Le brun se redressa pour le regarder dans les yeux, comme s’il le lui devait, comme si Søren le méritait après tout ce qu’il avait fait ce soir. Et il ne voulait avoir de dette.

« -Mais ce soir, j’y été un peu fort. Je prends en intra quand… Je sens que je perds les pédales. Que je pourrais faire quelque chose qui met en danger tout ce que j’essaye de mettre en place. J’essaye d’arranger les choses. J’imagine que tu comprends… Je n’ai pas envie d’être un pauvre type qui n’a jamais laissé aucune trace ici-bas. »

D’une démarche nonchalante il s’approcha du blond, une main tenant fermement l’élastique de son pantalon pour éviter de l’avoir sur les chevilles.

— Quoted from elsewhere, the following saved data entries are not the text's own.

(** C32. Once the last flush succeeds, the activity of every session is the latest
    of what it was and of the times of all the messages the worker accepted, as if
    each had been written on its own: failed flushes in between lose nothing, and
    nothing is written that was not sent. *)
Theorem accepted_activity_is_written events last_connects st pending accepted st' :
  other_commits_keep_activity events →
  worker_run events last_connects st = (pending, accepted, st') →
  pending = ∅ →
  ∀ key, last_active (st_committed st') key = latest_time key accepted (last_active (st_committed st) key).
Proof.
  intros Hev H -> key. by eapply run_effective.
Qed.

(** ** No record is dropped while the flushes succeed *)

(** The messages are about sessions of the database, and none is deleted. *)
Definition sessions_stay (known_keys : Key → Prop) (events : list TrackerEvent) : Prop :=
  Forall (λ e, match e with
    | Ev_Message c m => c = true ∧
        match m with Message_Record a => known_keys (Activity_key a) | Message_Flush => True end
    | Ev_Commit f => ∀ db key, known db key → known (f db) key
    end) events.
Fixpoint records_sent (events : list TrackerEvent) : list Activity :=
  match events with
  | [] => []
  | Ev_Message _ (Message_Record a) :: events => a :: records_sent events
  | _ :: events => records_sent events
  end.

« Mais j’ai bien failli y rester ce soir. La seule chose qui m’a sauvé ...  »

Ses deux mains s’abattirent sur les bras du blond.

« ... c'est toi ! Merci, mon grand. Je pense que toi... ! » Son index pointa impérieusement le torse du blond. « Et moi- » Son pouce se tourna vers lui-même. « -avons à discuter. Tu devrais t’asseoir, kiddo. Ca risque d’être un peu technique à partir de maintenant. »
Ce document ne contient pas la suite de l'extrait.